As posições também iam muito além do “papai-e-mamãe” no escuro e sob lençóis
dos colonizadores: masturbação mútua, sexo anal, oral, grupal. Sexualmente
falando, eram os indígenas os avançados e os homens brancos, os primitivos. Mas
foi só chegar a igreja e pronto: a pretexto de civilizar-nos, destruíram
milênios de conhecimento autóctone sobre a sexualidade.
As
próprias narrativas dos primeiros cronistas são contaminadas pelo puritanismo
da época.
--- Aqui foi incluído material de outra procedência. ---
(** * CLIFileExplorer: the tree flattener and the navigation loop of [ws.py]

    A shallow embedding of [ws.py] (a curses file explorer) and the proofs of
    the properties its specification states about it.

    The filesystem ([os.listdir], [os.path.isdir]), [str.lower], the current
    working directory and the interpreter's recursion limit are the
    environment of the program; they are parameters of the embedding.
    [os.path] is POSIX [posixpath], embedded from its definition. Python
    strings are modelled by their UTF-8 bytes: concatenation and the
    code-point order of [str] comparison are the same on both.

    [draw_menu] only writes to the terminal and assigns no variable of
    [main]: the loop is embedded without it, and [draw_menu] by itself as
    the sequence of calls it makes on the window. What curses does with a
    call, an error on a write outside the window included, is not part of
    the embedding. *)

From Stdlib Require Import ZArith String Ascii List Sorted Permutation Lia Bool.
From stdpp Require Import base gmap sets list strings.

Open Scope string_scope.
Open Scope list_scope.

(* ===================================================================== *)
(** ** Python values: exceptions, indexing, [sorted] *)
(* ===================================================================== *)

Module Py.

(** The exceptions the program can meet. [OSError] stands for every
    [OSError] other than [PermissionError] ([FileNotFoundError],
    [NotADirectoryError], ...). *)
Inductive exn : Type :=
| PermissionError
| OSError
| RecursionError
| IndexError.

Inductive result (A : Type) : Type :=
| Ok (a : A)
| Raise (e : exn).
Arguments Ok {A} a.
Arguments Raise {A} e.

Definition bind {A B : Type} (r : result A) (k : A → result B) : result B :=
  match r with
  | Ok a => k a
  | Raise e => Raise e
  end.

Notation "'let*' x ':=' r 'in' k" := (bind r (fun x => k))
  (at level 10, x name, r at level 100, k at level 200, only parsing).

(** [l[i]] for a Python list: a negative index counts from the end, an index
    out of range raises [IndexError]. *)
Definition getitem {A : Type} (l : list A) (i : Z) : result A :=
  let n := Z.of_nat (length l) in
  let j := (if i <? 0 then i + n else i)%Z in
  if ((j <? 0) || (n <=? j))%Z then Raise IndexError
  else match l !! Z.to_nat j with
       | Some x => Ok x
       | None => Raise IndexError
       end.

(** [sorted(l, key=...)] is a stable sort: with [leb] the order of the keys,
    an element goes in front of the first element that is not smaller, so
    elements with equal keys keep the order of the input. *)
Section Sorted.
Context {A : Type} (leb : A → A → bool).

Fixpoint insert_sorted (x : A) (l : list A) : list A :=
  match l with
  | [] => [x]
  | y :: l' => if leb x y then x :: l else y :: insert_sorted x l'
  end.

Fixpoint sorted (l : list A) : list A :=
  match l with
  | [] => []
  | x :: l' => insert_sorted x (sorted l')
  end.
End Sorted.

End Py.
Import Py.

(* ===================================================================== *)
(** ** [os.path] on POSIX *)
(* ===================================================================== *)

Module PosixPath.

Definition sep : ascii := "/"%char.

Definition startswith_sep (s : string) : bool :=
  match s with
  | String c _ => Ascii.eqb c sep
  | EmptyString => false
  end.

Fixpoint endswith_sep (s : string) : bool :=
  match s with
  | EmptyString => false
  | String c EmptyString => Ascii.eqb c sep
  | String _ s' => endswith_sep s'
  end.

Fixpoint contains_sep (s : string) : bool :=
  match s with
  | EmptyString => false
  | String c s' => Ascii.eqb c sep || contains_sep s'
  end.

(** [all_sep s] is [s == sep * len(s)]. *)
Fixpoint all_sep (s : string) : bool :=
  match s with
  | EmptyString => true
  | String c s' => Ascii.eqb c sep && all_sep s'
  end.

(** [s.rstrip(sep)] *)
Fixpoint rstrip_sep (s : string) : string :=
  match s with
  | EmptyString => EmptyString
  | String c s' =>
      match rstrip_sep s' with
      | EmptyString => if Ascii.eqb c sep then EmptyString else String c EmptyString
      | r => String c r
      end
  end.

(** With [i = p.rfind(sep) + 1]: [head_part p] is [p[:i]] and [tail_part p]
    is [p[i:]]. *)
Fixpoint head_part (p : string) : string :=
  match p with
  | EmptyString => EmptyString
  | String c s =>
      if contains_sep s then String c (head_part s)
      else if Ascii.eqb c sep then String c EmptyString
      else EmptyString
  end.

Fixpoint tail_part (p : string) : string :=
  match p with
  | EmptyString => EmptyString
  | String c s =>
      if contains_sep s then tail_part s
      else if Ascii.eqb c sep then s
      else String c s
  end.

(** [os.path.join(a, b)] *)
Definition join (a b : string) : string :=
  if startswith_sep b then b
  else if String.eqb a "" || endswith_sep a then a +:+ b
  else a +:+ "/" +:+ b.

(** [os.path.dirname(p)] *)
Definition dirname (p : string) : string :=
  let head := head_part p in
  if negb (String.eqb head "") && negb (all_sep head) then rstrip_sep head
  else head.

(** [os.path.basename(p)] *)
Definition basename (p : string) : string := tail_part p.

Definition isabs (s : string) : bool := startswith_sep s.

(** [p.split(sep)] *)
Fixpoint split_sep (p : string) : list string :=
  match p with
  | EmptyString => [EmptyString]
  | String c s =>
      if Ascii.eqb c sep then EmptyString :: split_sep s
      else match split_sep s with
           | h :: t => String c h :: t
           | [] => [String c EmptyString]
           end
  end.

(** [sep.join(comps)] *)
Fixpoint join_sep (comps : list string) : string :=
  match comps with
  | [] => ""
  | [c] => c
  | c :: rest => c +:+ "/" +:+ join_sep rest
  end.
(** * The assembled-exam endpoint of server.js, in Rocq

    A shallow embedding of [GET /exams/assembled] (server.js, lines
    1193-1290) and of the helper [shuffle] (line 97), followed by the
    properties the specification states about the exam-assembly algorithm.

    Conventions of the embedding.
    - In the handler, JavaScript numbers are embedded at their integer
      values, as [Z]: the request parameters [base] and [max], the stored
      [questionPercentage] and [setOrder], and every counter.  A request
      whose [base] or [max] is not an integer, or a stored number that is
      not one, is outside this part of the model.
    - The target of an exam is also given in double precision, as the code
      computes it ([IEEE.targetCount], over the binary64 operations of the
      standard library's [SpecFloat]).  The two agree while the product
      [base * questionPercentage] stays below 2^53 in absolute value
      ([targetCount_exact]); beyond that the product is rounded before the
      division and the target of the code can differ from the nearest
      integer.
    - [Math.random] is ambient state.  It is threaded through the handler by
      the state monad [M]; what a shuffle does with the values it draws is
      described at [shuffle].
    - [toAbsoluteImageUrl] only rewrites the [image] field of a question; it
      is a parameter of the development. *)

From Stdlib Require Import ZArith Ascii String List Lia Bool Sorted SpecFloat.
From stdpp Require Import base tactics option list strings gmap.
Import ListNotations.
(** * Instrumentation and metrics sampling of the QUIC-BBR / TCP-CUBIC
      ns-3 experiments

    A shallow embedding of the measurement code of the repository's
    simulation programs ([Point-To-Point/quicbbr.cc],
    [Point-To-Point/tcpcubic.cc], [Mesh/quicbbr.cc], [Bus/quicbbr.cc],
    [Ring/tcpcubic.cc]): the trace callbacks, the packet counters, the
    periodic samplers, the trace-attachment retry loop and the part of
    [main] that schedules them.

    Conventions.
    - [uint32_t] and [uint64_t] values are integers of [Z]; every
      operation of the source that can leave the range is followed by its
      wrap-around ([u32], [u64]).
    - [double] is an interface ([Double]) with two instances: exact
      rationals ([Q]), over which the general statements are proved, and
      the IEEE 754 binary64 numbers of the kernel ([float]), over which
      the concrete values are evaluated.
    - [ns3::Time] is an integer number of nanoseconds (the resolution the
      programs run with).
    - The ns-3 kernel is a sorted event list with first-in first-out order
      among events of equal time; its events are the callbacks of the
      programs (defunctionalised) and the notifications of the trace
      sources the programs connect to. *)

From Stdlib Require Import ZArith QArith Qround List Bool String Lia Lqa Floats.
Import ListNotations.
Local Open Scope Z_scope.

(** ** Machine integers *)

Definition u32 (z : Z) : Z := z mod 2 ^ 32.
Definition u64 (z : Z) : Z := z mod 2 ^ 64.

(** ** The type [double] *)

Class Double (D : Type) : Type := {
  to_double : Z -> D;          (* conversion of an integer value *)
  dmul : D -> D -> D;
  ddiv : D -> D -> D;
  dsub : D -> D -> D
}.

#[export] Instance Double_Q : Double Q := {
  to_double := inject_Z;
  dmul := Qmult;
  ddiv := Qdiv;
  dsub := Qminus
}.

(** Conversion of a non-negative integer to binary64, rounding to nearest
    even as the hardware conversion does. *)
Definition float_of_Z (z : Z) : float :=
  SF2Prim (binary_normalize prec emax z 0 false).

#[export] Instance Double_float : Double float := {
  to_double := float_of_Z;
  dmul := PrimFloat.mul;
  ddiv := PrimFloat.div;
  dsub := PrimFloat.sub
}.

(** ** ns-3 objects the programs handle *)

Definition Time : Type := Z.

(** [Seconds(x)] and [MilliSeconds(n)] at nanosecond resolution. *)
Definition Seconds (x : Q) : Time := Qfloor (x * inject_Z 1000000000).
Definition MilliSeconds (n : Z) : Time := n * 1000000.

(** Dynamic type of an application handle ([Ptr<Application>]). *)
Inductive application : Type :=
| BulkSendApplication
| OtherApplication.

(** Dynamic type of a non-null socket handle ([Ptr<Socket>]). *)
Inductive socket : Type :=
| QuicSocketBase
| TcpSocketBase
| OtherSocket.

(** What the programs read from the simulated network, by virtual time:
    the socket of the sending application ([None] is the null pointer the
    application returns before it has connected) and the byte total of
    the packet sink. *)
Record network : Type := {
  GetSocket : Time -> option socket;
  GetTotalRx : Time -> Z
}.

(** Notifications of the trace sources the programs connect to. *)
Inductive notification : Type :=
| Tx
| Rx
| CongestionWindow (oldCwnd newCwnd : Z)
| RTT (oldRtt newRtt : Time).

(** Callbacks a program connects to the [CongestionWindow] and [RTT]
    trace sources of a socket. *)
Inductive callback : Type :=
| CwndTracer_cb
| RttTracer_cb
| CwndChange_cb
| RttChange_cb.

(** Events of the simulator: the functions the programs pass to
    [Simulator::Schedule], the stop event of [Simulator::Stop], and the
    notifications of the network. *)
Inductive event : Type :=
| AttachTraces_ev (app : application)
| TraceMetrics_ev
| CalculatePacketLoss_ev
| findThroughput_ev
| TraceCwnd_ev
| TraceRtt_ev
| Stop_ev
| Notify (n : notification).

Inductive log_level : Type :=
| LOG_ERROR
| LOG_INFO
| STDOUT.

(** ** Program and simulator state *)

Section State.

Context {D : Type}.

(** A row of an output stream: the time of the write (printed in
    seconds by the source) and the value. *)
Definition row : Type := (Time * D)%type.

(** The global variables of a program (a program that lacks one of them
    leaves it at its initial value). *)
Record globals : Type := {
  g_cwnd : D;
  g_rtt : D;
  packetsSent : Z;
  packetsReceived : Z;
  lastTotalRx : Z
}.

(** The four output streams, each the list of rows written so far. *)
Record files : Type := {
  cwndFile : list row;
  rttFile : list row;
  throughputFile : list row;
  packetLossFile : list row
}.

(** The simulator: virtual time, pending events, stop flag, the callbacks
    connected to the socket's trace sources, and the log. *)
Record kernel : Type := {
  now : Time;
  queue : list (Time * event);
  stopped : bool;
  cwnd_callbacks : list callback;
  rtt_callbacks : list callback;
  ns_log : list (log_level * string)
}.

Record sim : Type := {
  ker : kernel;
  glob : globals;
  out : files
}.

Definition Now (s : sim) : Time := now (ker s).

Definition with_ker (f : kernel -> kernel) (s : sim) : sim :=
  {| ker := f (ker s); glob := glob s; out := out s |}.
Definition with_glob (f : globals -> globals) (s : sim) : sim :=
  {| ker := ker s; glob := f (glob s); out := out s |}.
Definition with_out (f : files -> files) (s : sim) : sim :=
  {| ker := ker s; glob := glob s; out := f (out s) |}.

Definition set_g_cwnd (v : D) : sim -> sim :=
  with_glob (fun g => {| g_cwnd := v; g_rtt := g_rtt g;
    packetsSent := packetsSent g; packetsReceived := packetsReceived g;
    lastTotalRx := lastTotalRx g |}).
Definition set_g_rtt (v : D) : sim -> sim :=
  with_glob (fun g => {| g_cwnd := g_cwnd g; g_rtt := v;
    packetsSent := packetsSent g; packetsReceived := packetsReceived g;
    lastTotalRx := lastTotalRx g |}).
Definition set_packetsSent (v : Z) : sim -> sim :=
  with_glob (fun g => {| g_cwnd := g_cwnd g; g_rtt := g_rtt g;
    packetsSent := v; packetsReceived := packetsReceived g;
    lastTotalRx := lastTotalRx g |}).
Definition set_packetsReceived (v : Z) : sim -> sim :=
  with_glob (fun g => {| g_cwnd := g_cwnd g; g_rtt := g_rtt g;
    packetsSent := packetsSent g; packetsReceived := v;
    lastTotalRx := lastTotalRx g |}).
Definition set_lastTotalRx (v : Z) : sim -> sim :=
  with_glob (fun g => {| g_cwnd := g_cwnd g; g_rtt := g_rtt g;
    packetsSent := packetsSent g; packetsReceived := packetsReceived g;
    lastTotalRx := v |}).

(** [file << time << sep << value << std::endl]: one row appended. *)
Definition write_cwndFile (r : row) : sim -> sim :=
  with_out (fun o => {| cwndFile := cwndFile o ++ [r]; rttFile := rttFile o;
    throughputFile := throughputFile o; packetLossFile := packetLossFile o |}).
Definition write_rttFile (r : row) : sim -> sim :=
  with_out (fun o => {| cwndFile := cwndFile o; rttFile := rttFile o ++ [r];
    throughputFile := throughputFile o; packetLossFile := packetLossFile o |}).
Definition write_throughputFile (r : row) : sim -> sim :=
  with_out (fun o => {| cwndFile := cwndFile o; rttFile := rttFile o;
    throughputFile := throughputFile o ++ [r];
    packetLossFile := packetLossFile o |}).
Definition write_packetLossFile (r : row) : sim -> sim :=
  with_out (fun o => {| cwndFile := cwndFile o; rttFile := rttFile o;
    throughputFile := throughputFile o;
    packetLossFile := packetLossFile o ++ [r] |}).

Definition set_now (t : Time) : sim -> sim :=
  with_ker (fun k => {| now := t; queue := queue k; stopped := stopped k;
    cwnd_callbacks := cwnd_callbacks k; rtt_callbacks := rtt_callbacks k;
    ns_log := ns_log k |}).
Definition set_queue (q : list (Time * event)) : sim -> sim :=
  with_ker (fun k => {| now := now k; queue := q; stopped := stopped k;
    cwnd_callbacks := cwnd_callbacks k; rtt_callbacks := rtt_callbacks k;
    ns_log := ns_log k |}).
Definition set_stopped (b : bool) : sim -> sim :=
  with_ker (fun k => {| now := now k; queue := queue k; stopped := b;
    cwnd_callbacks := cwnd_callbacks k; rtt_callbacks := rtt_callbacks k;
    ns_log := ns_log k |}).

(** [socket->TraceConnectWithoutContext("CongestionWindow", cb)] and the
    same for ["RTT"]: the callback joins the list of the trace source. *)
Definition TraceConnect_CongestionWindow (cb : callback) : sim -> sim :=
  with_ker (fun k => {| now := now k; queue := queue k; stopped := stopped k;
    cwnd_callbacks := cwnd_callbacks k ++ [cb];
    rtt_callbacks := rtt_callbacks k; ns_log := ns_log k |}).
Definition TraceConnect_RTT (cb : callback) : sim -> sim :=
  with_ker (fun k => {| now := now k; queue := queue k; stopped := stopped k;
    cwnd_callbacks := cwnd_callbacks k;
    rtt_callbacks := rtt_callbacks k ++ [cb]; ns_log := ns_log k |}).

(** [NS_LOG_ERROR], [NS_LOG_INFO] and [std::cout]: one line appended. *)
Definition log (l : log_level) (msg : string) : sim -> sim :=
  with_ker (fun k => {| now := now k; queue := queue k; stopped := stopped k;
    cwnd_callbacks := cwnd_callbacks k; rtt_callbacks := rtt_callbacks k;
    ns_log := ns_log k ++ [(l, msg)] |}).

(** *** The event list *)

(** Insertion after every event that is not later: events of equal time
    run in the order they were scheduled. *)
Fixpoint insert_event (t : Time) (e : event) (q : list (Time * event))
  : list (Time * event) :=
  match q with
  | [] => [(t, e)]
  | (t', e') :: q' =>
      if t <? t' then (t, e) :: q else (t', e') :: insert_event t e q'
  end.

(** [Simulator::Schedule(delay, f, args)]. *)
Definition Schedule (delay : Time) (e : event) (s : sim) : sim :=
  set_queue (insert_event (Now s + delay) e (queue (ker s))) s.

(** [Simulator::Stop(delay)]. *)
Definition Stop (delay : Time) : sim -> sim := Schedule delay Stop_ev.

(** One iteration of the simulator's loop: the earliest event leaves the
    list, the clock moves to its time, and it runs. *)
Definition ProcessOneEvent (dispatch : event -> sim -> sim) (s : sim) : sim :=
  match queue (ker s) with
  | [] => s
  | (t, e) :: q => dispatch e (set_now t (set_queue q s))
  end.

Definition finished (s : sim) : bool :=
  stopped (ker s) || match queue (ker s) with [] => true | _ => false end.

(** [Simulator::Run()]: events are processed until the list is empty or
    the stop event has run; [fuel] bounds the number of events. *)
Fixpoint Run (dispatch : event -> sim -> sim) (fuel : nat) (s : sim) : sim :=
  match fuel with
  | O => s
  | S n => if finished s then s else Run dispatch n (ProcessOneEvent dispatch s)
  end.

End State.

Arguments row D : clear implicits.
Arguments globals D : clear implicits.
Arguments files D : clear implicits.
Arguments sim D : clear implicits.

(** The state a program starts in: globals zero-initialised, empty
    streams, nothing scheduled or connected, and the notifications the
    network will deliver already in the event list. *)
Definition startup {D} `{Double D} (net_events : list (Time * notification))
  : sim D :=
  fold_left (fun s tn => Schedule (fst tn) (Notify (snd tn)) s) net_events
    {| ker := {| now := 0; queue := []; stopped := false;
                 cwnd_callbacks := []; rtt_callbacks := []; ns_log := [] |};
       glob := {| g_cwnd := to_double 0; g_rtt := to_double 0;
                  packetsSent := 0; packetsReceived := 0; lastTotalRx := 0 |};
       out := {| cwndFile := []; rttFile := []; throughputFile := [];
                 packetLossFile := [] |} |}.

(** The state of a program whose callbacks have counted [sent] sent and
    [received] received packets, nothing else having run. *)
Definition counted {D} `{Double D} (sent received : Z) : sim D :=
  set_packetsReceived received (set_packetsSent sent (startup [])).

(** ** Periodic samplers *)

(** The times of [m] samples taken every [period] from [first] on. *)
Definition sample_times (first period : Time) (m : nat) : list Time :=
  map (fun k => first + Z.of_nat k * period) (seq 0 m).

(** The times of the ticks number [ks] of a sampler that ticks every
    [period] from [first] on ([sample_times first period m] is
    [tick_times first period (seq 0 m)]). *)
Definition tick_times (first period : Time) (ks : list nat) : list Time :=
  map (fun k => first + Z.of_nat k * period) ks.

(** The numbers [ks] are in strictly increasing order and below [m]. *)
Fixpoint increasing_below (m : nat) (ks : list nat) : Prop :=
  match ks with
  | [] => True
  | k :: ks' =>
      (k < m)%nat /\ Forall (fun k' => (k < k')%nat) ks'
      /\ increasing_below m ks'
  end.

Definition is_TraceMetrics (e : event) : bool :=
  match e with TraceMetrics_ev => true | _ => false end.
Definition is_findThroughput (e : event) : bool :=
  match e with findThroughput_ev => true | _ => false end.
Definition is_CalculatePacketLoss (e : event) : bool :=
  match e with CalculatePacketLoss_ev => true | _ => false end.
Definition is_AttachTraces (e : event) : bool :=
  match e with AttachTraces_ev _ => true | _ => false end.
(** ** Repeated stepping and observations on the trace *)

(** The caller polls [read] once per element of the script. *)
Fixpoint run (envs : list StepEnv) (w : World) : World :=
  match envs with
  | [] => w
  | env :: rest => run rest (snd (read env w))
  end.

(** All bytes ever stored into the consumer buffer, in order. *)
Fixpoint forwarded (tr : list event) : list byte :=
  match tr with
  | [] => []
  | EvRingWrite _ stored :: rest => stored ++ forwarded rest
  | _ :: rest => forwarded rest
  end.

(** The lengths requested from the session, one per read request. *)
Fixpoint read_requests (tr : list event) : list Z :=
  match tr with
  | [] => []
  | EvHttpRead _ len :: rest => len :: read_requests rest
  | _ :: rest => read_requests rest
  end.

Definition handle_eqb (a b : esp_http_client_handle_t) : bool :=
  match a, b with
  | Some x, Some y => Pos.eqb x y
  | None, None => true
  | _, _ => false
  end.

(** How often the session [h] was closed, and how often it was released. *)
Fixpoint closes (h : esp_http_client_handle_t) (tr : list event) : nat :=
  match tr with
  | [] => 0%nat
  | EvHttpClose k :: rest =>
      ((if handle_eqb k h then 1 else 0) + closes h rest)%nat
  | _ :: rest => closes h rest
  end.

Fixpoint releases (h : esp_http_client_handle_t) (tr : list event) : nat :=
  match tr with
  | [] => 0%nat
  | EvHttpCleanup k :: rest =>
      ((if handle_eqb k h then 1 else 0) + releases h rest)%nat
  | _ :: rest => releases h rest
  end.

Fixpoint delays (tr : list event) : list Z :=
  match tr with
  | [] => []
  | EvDelay ms :: rest => ms :: delays rest
  | _ :: rest => delays rest
  end.

(** Calls that open or use a session (anything but its teardown). *)
Definition is_session_use (e : event) : bool :=
  match e with
  | EvHttpInit _ | EvHttpOpen _ | EvHttpFetchHeaders _ | EvHttpGetUrl _
  | EvHttpSetTimeout _ _ | EvHttpIsComplete _ | EvHttpRead _ _ => true
  | _ => false
  end.

(** The boundary calls made between world [w] and a later world [w']. *)
Definition new_events (w w' : World) : list event :=
  skipn (List.length (trace w)) (trace w').
Lemma parse_framed_with_tail (b : bytes) (enc : str) (frags : list bytes)
  (tail : bytes) :
  ~ In LF b -> frags <> [] ->
  Forall (fun f => f <> [] /\
                   (forall m, ~ occurs (part_separator b) (f ++ CRLF) m) /\
                   (forall m, ~ occurs (end_marker b) f m)) frags ->
  (forall f, (forall m, ~ occurs (part_separator b) (f ++ CRLF) m) ->
             forall m, ~ occurs (part_separator b) (f ++ CRLF ++ tail) m) ->
  (forall f, (forall m, ~ occurs (end_marker b) f m) ->
             body_part_of b enc (f ++ CRLF ++ tail) = BodyPart_init f enc) ->
  _parse_body (framed b frags ++ tail) (Some b) enc =
  mapM (fun f => BodyPart_init f enc) frags.
Proof.
  intros HLF Hne Hall Hsep Hbp.
  destruct (exists_last Hne) as (init & fl & ->).
  apply Forall_app in Hall. destruct Hall as [Hinit Hfl].
  apply Forall_inv in Hfl. destruct Hfl as (Hfl1 & Hfl2 & Hfl3).
  unfold _parse_body. rewrite split_framed; [|assumption| |auto].
  2:{ eapply Forall_impl; [|exact Hinit]. cbv beta. tauto. }
  cbn [filter]. change (kept []) with false. cbv iota.
  rewrite mapM_framed_pieces.
  2:{ eapply Forall_impl; [|exact Hinit]. cbv beta. tauto. }
  rewrite mapM_app.
  assert (Hk : kept (fl ++ CRLF ++ tail) = true).
  { apply kept_true. split.
    - destruct fl; discriminate.
    - intros E. apply (f_equal (@length byte)) in E.
      rewrite !length_app in E. simpl in E.
      destruct fl; [congruence | simpl in E; lia]. }
  cbn [filter]. rewrite Hk. cbn [mapM]. rewrite Hbp by assumption.
  reflexivity.
Qed.

(** X5. Let the boundary hold no LF and not be made of dashes alone, and
    let every fragment of a non-empty list be non-empty, hold no end
    marker, and not let the separator occur in the fragment followed by
    CR LF.  Then the body that frames the fragments parses, with its
    closing line or without it, to what [BodyPart] makes of each fragment,
    in order. *)
Theorem _parse_body_of_framed (b : bytes) (enc : str) (frags : list bytes) :
  ~ In LF b -> (exists c, In c b /\ c <> DASH) -> frags <> [] ->
  Forall (fun f => f <> [] /\
                   (forall m, ~ occurs (part_separator b) (f ++ CRLF) m) /\
                   (forall m, ~ occurs (end_marker b) f m)) frags ->
  _parse_body (framed b frags ++ closing_line b) (Some b) enc =
    mapM (fun f => BodyPart_init f enc) frags /\
  _parse_body (framed b frags) (Some b) enc =
    mapM (fun f => BodyPart_init f enc) frags.
Proof.
  intros HLF Hnd Hne Hall. split.
  - apply parse_framed_with_tail; try assumption.
    + intros f Hf m Hm. rewrite app_assoc in Hm.
      apply (Hf m). apply occurs_app_inv with (closing_line b); [exact Hm|].
      apply separator_not_in_closing_line; assumption.
    + intros f Hf. apply body_part_of_closed; assumption.
  - rewrite <- (app_nil_r (framed b frags)).
    apply parse_framed_with_tail; try assumption.
    + intros f Hf m. rewrite app_nil_r. apply Hf.
    + intros f Hf. rewrite app_nil_r. apply body_part_of_framed. assumption.
Qed.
No México, Hernán Cortés escreveu: “fomos informados de que são todos
sodomitas e usam aquele abominável pecado”. O tema da sexualidade, é claro, sofreu
censura por parte dos colonizadores, e só recentemente historiadores e
arqueólogos têm apresentado descobertas neste campo. Cortés estava bem
informado: entre os maias, a homossexualidade era frequente, e uma espécie de
rito de passagem da infância para a adolescência (como ocorre, aliás, com
tantos homens e mulheres, de forma velada, em todos os tempos).
“Viam
no prazer sexual um dom divino, equiparável ao alimento, à alegria, ao vigor
vital e ao repouso cotidiano. Era questão de moderar o desfrute daquele
presente, como se fazia com qualquer outro bem concedido pelos deuses”,
escreveu o antropólogo Alfredo López Austin em um dos artigos da edição
especial da revista Arqueologia
Mexicana sobre sexualidade entre os maias, em 2010.
A
masturbação ritual era praticada por muitos indígenas da América Central como
uma maneira de fecundar a terra, considerada “feminina”. As carícias mútuas
faziam parte do coito: o homem tocava as partes íntimas da mulher e a mulher
tocava o homem. Moderno, não? Tem gente que não faz isso até hoje…
Tudo
isso foi documentado em esculturas em pedra e cerâmica que ficaram escondidas,
trancafiadas em salas de museu até a metade do século 20. Uma mostra de arte
erótica pré-colombiana organizada no México em 1926 foi relegada a um salão
secreto durante décadas. Em Uxmal e Chichen Itzá há esculturas dedicadas ao
órgão sexual masculino, cujo significado ainda permanece um mistério. Supõe-se
que os falos gigantescos simbolizavam a fertilidade e eram objeto de culto.
No
Peru, só em 1957 foi aberta a sala onde ficavam escondidas as cerâmicas
eróticas pré-colombianas do Museu Nacional de Antropologia. Veio a público então
uma impressionante série de cerâmicas da cultura mochica, anterior aos incas,
representando atos sexuais de forma explícita, em posições que fariam corar
ainda hoje em dia algumas senhoras de Santana da renascida direita tupiniquim.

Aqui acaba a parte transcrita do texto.